Hi, Thanks, yes I still have it, very clever & good fun, chain driven, radio receiver in the riders body. 
Front forks don't turn, they move from side to side vertically & very easy to balance even at low speed.
The lump underneath is an extra battery cell to give it a bit more power & longer ride. 
This was in late 70s
Lost our flying field & indoor race track mid 90s [smiley=bigcry.gif] 
Hoggy.


----------



## GARAGE HERMIT (Mar 7, 2015)

Hoggy said:


> Hi, Latest editions to N gauge railway layout.
> 
> 
> 
> ...


like the backdrop,

bloke over the road is into model train's,his setup is about 60 foot long, he's got it on load's of 6 foot section's so he can store it in his garage, on fine day's he set's it up on his drive, all digital with sound that's speed dependant, signal's work, light's, smoke etc. it's really good,
he alway's get's asked to the model show's with it, been featured in the mag's etc,
it's all based on track and station's round here but from the 1940/50's,


----------



## GARAGE HERMIT (Mar 7, 2015)

did a bit of plane RC, this was my first trainer,, ooop's,

navigate to nearest gas


----------



## Hoggy (May 8, 2002)

GARAGE HERMIT said:


> did a bit of plane RC, this was my first trainer,, ooop's,
> 
> navigate to nearest gas


Hi, We've all done that. [smiley=bigcry.gif] 
Hoggy.


----------



## Hoggy (May 8, 2002)

GARAGE HERMIT said:


> Hoggy said:
> 
> 
> > Hi, Latest editions to N gauge railway layout.
> ...


Hi, Thanks, Mine is only 5ft by 3ft & built in the 70s long before computers gave sound etc.
Hoggy,


----------



## aeroflott (Feb 18, 2019)

I restore classic arcade videogame machines from the early 80s, and maintain a blog detailing the process, along with some history about their development, and stories of how collectors find these old machines:

http://www.arcadeblogger.com


----------



## SwissJetPilot (Apr 27, 2014)

This was my hobby back in the States.  This video shows what it's like flying to Columbia airport in Northern California. One of my favorite "$100 hamburger" destinations.

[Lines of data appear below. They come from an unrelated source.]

Lemma first_mark_ok marks : lane_ok marks (MkLane [] (first_prefill_context_mark marks)).
Proof.
  split; cbn [lane_heads next_context_mark].
  - split; [by intros k f|constructor|cbn; lia|constructor].
  - destruct marks as [|m ms]; [by left|right]. exists O. split_and!; [done|cbn; lia|constructor].
Qed.

Section calls.
Context (marks : list Z) (Hmarks : marks_ok marks) (n : nat).

Lemma lane_of_Some s lane l : lanes_ s !! lane = Some l -> lane_of s lane = l.
Proof. unfold lane_of. by intros ->. Qed.

Lemma clear_conserved s lane l hand :
  lanes_ s !! lane = Some l -> conserved n s hand -> conserved n (clear_context_checkpoints marks lane s) hand.
Proof.
  intros Hl Hc. unfold clear_context_checkpoints. rewrite (lane_of_Some s lane l Hl).
  apply (recycle_conserved n (set_lane s lane (MkLane [] (first_prefill_context_mark marks))) (lane_heads l)).
  eapply set_lane_conserved; [exact Hl|exact Hc|]. cbn. unfold images. by rewrite fmap_app.
Qed.

Lemma clear_ok s lane l :
  lanes_ s !! lane = Some l -> checkpoints_ok marks n s -> checkpoints_ok marks n (clear_context_checkpoints marks lane s).
Proof.
  intros Hl [Hc Hf]. split; [by eapply clear_conserved|]. apply Forall_insert; [done|]. apply first_mark_ok.
Qed.

(** Dropping only needs the lane's heads to be in order. *)
Lemma drop_ok s lane l frontier :
  lanes_ s !! lane = Some l -> conserved n s [] -> heads_ok marks (lane_heads l) ->
  (forall j k, j <> lane -> lanes_ s !! j = Some k -> lane_ok marks k) ->
  checkpoints_ok marks n (drop_context_checkpoints_after marks lane frontier s).
Proof.
  intros Hl Hc Hh Ho. unfold drop_context_checkpoints_after. rewrite (lane_of_Some s lane l Hl).
  set (keep := fun h => retain_context_checkpoint_head (ch_frontier h) frontier = true).
  set (l' := MkLane _ _). split.
  - apply (recycle_conserved n (set_lane s lane l')).
    eapply set_lane_conserved; [exact Hl|exact Hc|]. cbn [l' lane_heads]. unfold images.
    rewrite !app_nil_r, <- fmap_app. apply Permutation_map. symmetry.
    assert (forall hs, filter keep hs ++ filter (fun h => ~ keep h) hs ≡ₚ hs) as Hp; [|apply Hp].
    induction hs as [|h hs IH]; [done|]. rewrite !filter_cons.
    destruct (decide (keep h)), (decide (~ keep h)); try done; [by cbn; rewrite IH|].
    rewrite <- Permutation_middle. by rewrite IH.
  - cbn [lanes_ set_lane recycle_all set_pool]. rewrite Forall_lookup. intros j k Hk.
    destruct (decide (j = lane)) as [->|Hne]; [|rewrite list_lookup_insert_ne in Hk by done; by apply (Ho j)].
    rewrite list_lookup_insert_eq in Hk by (by eapply lookup_lt_Some). injection Hk as <-.
    assert (heads_ok marks (lane_heads l')) as Hh' by (eapply heads_ok_sublist; [apply sublist_filter|done]).
    split; [done|]. destruct Hmarks as (_ & Hs & _). apply next_ok_after; [done|by apply hk_crossed|].
    apply Forall_fmap, Forall_forall. intros h Hin. cbn in Hin.
    apply list_elem_of_filter in Hin as [_ Hin]. apply list_elem_of_filter in Hin as [Hin _].
    unfold keep, retain_context_checkpoint_head in Hin. cbn. guards. lia.
Qed.

Lemma lanes_acquired s h s' : acquire_context_checkpoint_head s = Some (h, s') -> lanes_ s' = lanes_ s.
Proof. intros E. pose proof (acquire_spec s) as H. rewrite E in H. destruct H as [-> _]. done. Qed.

(** Appending a head filled into an acquired image. *)
Lemma append_ok s h s' lane l head next :
  lanes_ s !! lane = Some l -> checkpoints_ok marks n s -> acquire_context_checkpoint_head s = Some (h, s') ->
  ch_image head = ch_image h -> lane_ok marks (MkLane (lane_heads l ++ [head]) next) ->
  checkpoints_ok marks n (set_lane s' lane (MkLane (lane_heads l ++ [head]) next)).
Proof.
  intros Hl [Hc Hf] Ea Ei Hok. pose proof (lanes_acquired _ _ _ Ea) as El. split.
  - eapply set_lane_conserved; [by rewrite El|by eapply acquire_conserved|].
    unfold images. cbn [lane_heads]. rewrite fmap_app. cbn. rewrite Ei. by rewrite app_nil_r.
  - cbn [lanes_ set_lane]. rewrite El. by apply Forall_insert.
Qed.

Lemma should_freeze_facts chunk enabled f next already complete :
  should_freeze_prefill_context_checkpoint chunk enabled f next already complete = true -> next <> 0 /\ next <= f.
Proof.
  unfold should_freeze_prefill_context_checkpoint. intros H. repeat case_match; try done. guards. split; [done|lia].
Qed.

Lemma freeze_ok s lane l prefill enabled complete frontier size hash :
  lanes_ s !! lane = Some l -> checkpoints_ok marks n s ->
  checkpoints_ok marks n (maybe_freeze_context_checkpoint marks lane prefill enabled complete frontier size hash s).
Proof.
  intros Hl Hok. unfold maybe_freeze_context_checkpoint, freeze_head. rewrite (lane_of_Some s lane l Hl).
  destruct (negb prefill); [done|]. destruct (should_freeze_prefill_context_checkpoint _ _ _ _ _ _) eqn:E; [|done].
  cbn [negb]. destruct (size <? frontier); [done|].
  destruct (acquire_context_checkpoint_head s) as [[h s']|] eqn:Ea; [|done].
  pose proof (cp_lanes _ _ _ Hok) as Hf. rewrite Forall_lookup in Hf. specialize (Hf lane l Hl).
  destruct (should_freeze_facts _ _ _ _ _ _ E).
  eapply append_ok; [done|done|done|done|]. destruct Hmarks as (_ & Hs & _). by apply freeze_heads_ok.
Qed.

(** Taking the rollback head out leaves the ladder, and no pin. *)
Lemma without_rollback heads before x after :
  heads_ok marks heads -> heads = before ++ x :: after -> ch_kind x = TurnRollback ->
  ladders (before ++ after) = ladders heads /\ pins (before ++ after) = [].
Proof.
  intros Hh El Er. split.
  - rewrite El, !ladders_app. f_equal. unfold ladders. rewrite filter_cons_False; [done|]. by rewrite Er.
  - pose proof (hk_pins _ _ Hh) as Hp. rewrite El, pins_app in Hp. unfold pins in *.
    rewrite filter_cons_True, length_app in Hp by (by rewrite Er). cbn in Hp.
    apply nil_length_inv. rewrite filter_app, length_app. lia.
Qed.

(** Where the image of a new rollback comes from. *)
Lemma rollback_head_spec s lane l reuse base prompt enabled valid complete pin auto present size image heads s' :
  lanes_ s !! lane = Some l ->
  rollback_head lane reuse base prompt enabled valid complete pin auto present size s = Some (image, heads, s') ->
  has_head_at (lane_heads l) base = false /\
  ((exists before x after, lane_heads l = before ++ x :: after /\ ch_kind x = TurnRollback /\ image = ch_image x /\
      heads = before ++ after /\ s' = s) \/
   (exists h, acquire_context_checkpoint_head s = Some (h, s') /\ image = ch_image h /\ heads = lane_heads l /\
      Forall (fun x => ch_kind x <> TurnRollback) (lane_heads l))).
Proof.
  intros Hl. unfold rollback_head. rewrite (lane_of_Some s lane l Hl).
  destruct (negb (auto && _) && negb _) eqn:Eg; [done|]. destruct (_ || negb present); [done|].
  pose proof (find_rollback_spec (lane_heads l)) as Hfind. intros H. split.
  - unfold should_capture_turn_rollback, should_capture_exact_hit_pin in Eg.
    destruct (has_head_at (lane_heads l) base); [|done]. rewrite !orb_true_r in Eg. cbn [orb] in Eg.
    destruct auto; repeat case_match; done.
  - destruct (find_rollback (lane_heads l)) as [[[before x] after]|].
    + injection H as <- <- <-. destruct Hfind as [El Er]. left. by exists before, x, after.
    + destruct (acquire_context_checkpoint_head s) as [[h s1]|] eqn:Ea; [|done]. injection H as <- <- <-.
      right. exists h. by split_and!.
Qed.

Lemma rollback_ok s lane l reuse base prompt enabled valid complete pin auto present size hash :
  lanes_ s !! lane = Some l -> checkpoints_ok marks n s ->
  checkpoints_ok marks n (maybe_capture_turn_rollback lane reuse base prompt enabled valid complete pin auto present size hash s).
Proof.
  intros Hl Hok. unfold maybe_capture_turn_rollback.
  destruct (rollback_head _ _ _ _ _ _ _ _ _ _ _ s) as [[[image heads] s']|] eqn:E; [|done].
  pose proof (cp_lanes _ _ _ Hok) as Hf. rewrite Forall_lookup in Hf. specialize (Hf lane l Hl).
  pose proof (hk_kinds _ _ (lo_heads _ _ Hf)) as Hk. rewrite (lane_of_Some s lane l Hl).
  destruct (rollback_head_spec _ _ _ _ _ _ _ _ _ _ _ _ _ _ _ _ Hl E)
    as [_ [(before & x & after & El & Er & -> & -> & ->)|(h & Ea & -> & -> & Hno)]].
  - destruct (without_rollback (lane_heads l) before x after (lo_heads _ _ Hf) El Er) as [Hlad Hpin].
    destruct Hok as [Hc Hlanes]. split.
    + eapply set_lane_conserved; [done|exact Hc|]. cbn [lane_heads]. unfold images. rewrite El, !fmap_app. cbn.
      rewrite !app_nil_r. solve_Permutation.
    + apply Forall_insert; [done|]. apply pin_heads_ok; [done|done|done|].
      rewrite El in Hk. apply Forall_app in Hk as [? Hk]. apply Forall_cons in Hk as [_ ?]. by apply Forall_app.
  - eapply append_ok; [done|done|done|done|]. apply pin_heads_ok; [done|done|by apply no_pins|done].
Qed.
End calls.

(** ** Restoring the heads of a cached entry *)
Definition stamp (h : ContextCheckpointHead) : ContextCheckpointHead :=
  MkHead (ch_frontier h) (ch_hash h) (ch_kind h) 0%N.
(** Host copies behind the fences of the images they touch. *)
Lemma host_phase_fits cs fs rs d : dev_ok d -> Forall (on_stream HostS) cs ->
  (forall l w, (l, w) ∈ touched cs -> exists e, fence_of l = Some e /\ e ∈ fs) ->
  (forall e, e ∈ rs -> e ∈ fs \/ e = Joined) -> (forall e, e ∈ fs -> e ∈ rs) -> StgCopies ∉ fs ->
  phase_fits HostS fs cs rs d.
Proof.
  intros Hd Hf Ht H1 H2 H3. split; [done| | |done| |].
  - intros l w Hin. destruct (Ht l w Hin) as (e & E & He). destruct l; cbn in E |- *; try done; by injection E as <-.
  - intros Hin. by destruct (H1 _ Hin).
  - intros l w e Hin He. destruct (Ht l w Hin) as (e' & E & He'). apply H2. congruence.
  - intros a e Hin Ha He Hr. destruct (H1 _ Hin) as [?| ->]; [by eapply covers_waited|]. by destruct (a_loc a).
Qed.

(** [HostCopyStream::run_detached] *)
Lemma run_detached_ok cs fs written d : disciplined d -> Forall (on_stream HostS) cs ->
  (forall l w, (l, w) ∈ touched cs -> w = true /\ exists e, fence_of l = Some e /\ e ∈ fs) ->
  (forall i p w, (Img i p, w) ∈ touched cs -> written i) -> StgCopies ∉ fs ->
  let d' := run (run_detached cs fs) d in
  disciplined d' /\ keeps_staged written d d' /\ (staging_writes_seen d -> staging_writes_seen d').
Proof.
  intros [Hd Hr] Hf Ht Hi Hc. unfold run_detached. case_bool_decide; [by split_and!; [|intros i _|]|].
  change (enqueue_fenced cs fs) with (phase HostS fs cs fs).
  assert (phase_fits HostS fs cs fs d) as Hfit.
  { apply host_phase_fits; auto. intros l w Hin. by apply (Ht l w). }
  pose proof (phase_phased _ _ _ _ _ Hd Hr Hfit) as P. split_and!; [split|..].
  - by eapply phase_dev_ok.
  - eapply phase_host_reads; [exact Hr|exact P|]. intros _ i p Hin. by destruct (Ht _ _ Hin).
  - intros i Hn. eapply phase_keeps_staged; [exact Hd|exact Hfit|exact P|]. intros _ p Hin. by eapply Hn, Hi.
  - intros Hw. eapply phase_writes_seen; [exact P|done|done].
Qed.

(** [HostCopyStream::run], joined by the copy stream. *)
Lemma host_run_ok cs fs d : disciplined d -> Forall (on_stream HostS) cs ->
  (forall l w, (l, w) ∈ touched cs -> exists e, fence_of l = Some e /\ e ∈ fs) ->
  (forall i p, (Img i p, true) ∉ touched cs) -> StgCopies ∉ fs -> Joined ∉ fs ->
  let d' := run (host_run cs fs CopyS) d in
  disciplined d' /\ keeps_staged nothing d d' /\ (staging_writes_seen d -> staging_writes_seen d').
Proof.
  intros [Hd Hr] Hf Ht Hi Hc Hj. unfold host_run. case_bool_decide; [by split_and!; [|intros i _|]|].
  assert (enqueue_fenced cs fs ++ [CRecord Joined HostS; CWait CopyS Joined] =
    phase HostS fs cs (fs ++ [Joined]) ++ phase CopyS [Joined] [] []) as ->.
  { unfold enqueue_fenced, phase. rewrite fmap_app, <- !app_assoc. done. }
  rewrite run_app. assert (phase_fits HostS fs cs (fs ++ [Joined]) d) as Hfit.
  { apply host_phase_fits; [done|done|done| | |done].
    - intros e [?|[->|?%elem_of_nil]%elem_of_cons]%elem_of_app; auto. done.
    - intros e He. apply elem_of_app. by left. }
  pose proof (phase_phased _ _ _ _ _ Hd Hr Hfit) as P. set (d1 := run (phase HostS fs cs (fs ++ [Joined])) d) in *.
  pose proof (phase_dev_ok _ _ _ _ _ Hd Hfit _ P) as Hd1.
  assert (phased CopyS [Joined] [] [] d1 (run (phase CopyS [Joined] [] []) d1)) as P2.
  { apply phase_run; [constructor|apply Hd1|apply Hd1|]. by intros l w a ?%elem_of_nil. }
  assert (phase_fits CopyS [Joined] [] [] d1) as Hfit2.
  { split; [constructor|by intros ? ? ?%elem_of_nil|by intros ?%elem_of_nil|done|by intros ? ? ? ?%elem_of_nil|].
    by intros ? ? ?%elem_of_nil. }
  set (d2 := run (phase CopyS [Joined] [] []) d1) in *. split_and!; [split|..].
  - by eapply phase_dev_ok.
  - intros a Ha Er. destruct (ph_new _ _ _ _ _ _ P2 a Ha) as [Ho|[_ ?%elem_of_nil]]; [|done].
    pose proof (ph_counted _ _ _ _ _ _ P a Ho) as Hcnt. pose proof (ph_seen _ _ _ _ _ _ P2 HostS) as Hs.
    pose proof (fences_le d1 [Joined] Joined HostS ltac:(by left)) as Hle.
    rewrite (ph_in _ _ _ _ _ _ P Joined) in Hle by (apply elem_of_app; right; by left).
    unfold host_read in Er. destruct (a_stream a); try done. lia.
  - eapply (keeps_staged_trans _ _ d1).
    + intros i _. eapply phase_keeps_staged; [exact Hd|exact Hfit|exact P|]. intros _ p Hin. by eapply Hi.
    + intros i _. eapply phase_keeps_staged; [exact Hd1|exact Hfit2|exact P2|done].
  - intros Hw. eapply phase_writes_seen; [exact P2| |]; [intros _ p ?%elem_of_nil; done|].
    eapply phase_writes_seen; [exact P|done|done].
Qed.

Look for the bridges, then look to your right. It's a VERY small airport! Flying out was even more fun going back out via the canyon "slighly" below VFR minimum. Not saying I did, not saying I didn't.


----------



## E.L.Wisty (Sep 19, 2018)

Nice vid! That road that crosses the first, larger, bridge looks like it would be interesting too, running along that ridge.

I've had a couple of lessons and once did a bit of gliding (the latter was a very long time ago) but more recently have had a flew heli joy-ride flights as a passenger - if it didn't cost so much I would like to try having a few lessons at that (if this old dog can still learn new tricks!) - great fun the way they can be chucked about.

Otherwise I hack round a golf course - annoyingly I have to put the rear seat down even in the Mk2, don't know how you Mk1 owners stow your clubs? and I also like my annual ski holiday (you see I've always had champagne tastes and beer income [smiley=bigcry.gif] and do a bit of hill walking. But as a Mk2-er perhaps I shouldn't be commenting here


----------



## LesRSV (Jul 5, 2017)

AS "our birds" have just returned from holiday in Africa,I thought I would post a wee snap from the camera up the tree.If anyone is interested,here is a link to the webcam stream-https://scottishwildlifetrust.org.uk/things-to-do/watch-wildlife-online/loch-of-the-lowes-webcam/ not much going on just now but should get more interesting in the coming weeks


----------



## Hoggy (May 8, 2002)

Hi, Quiet on here so latest video. 
2 diesel locos added to 40 year old N gauge layout.




Hoggy.


----------



## GARAGE HERMIT (Mar 7, 2015)

Hoggy said:


> Hi, Quiet on here so latest video.
> 2 diesel locos added to 40 year old N gauge layout.
> 
> 
> ...


got the train bug again Hoggy, 

that shunter parked at the tunnel look's like the one's they used to have at British Steel,


----------



## ashfinlayson (Oct 26, 2013)

Currently building this one. It's got to that unfortunate part of the build where hours of sanding are involved. It's going to be stained red, being my favourite colour for cars and guitars


----------



## Hoggy (May 8, 2002)

Hi, Computer works gone quiet so another video of N gauge layout.




Hoggy.


----------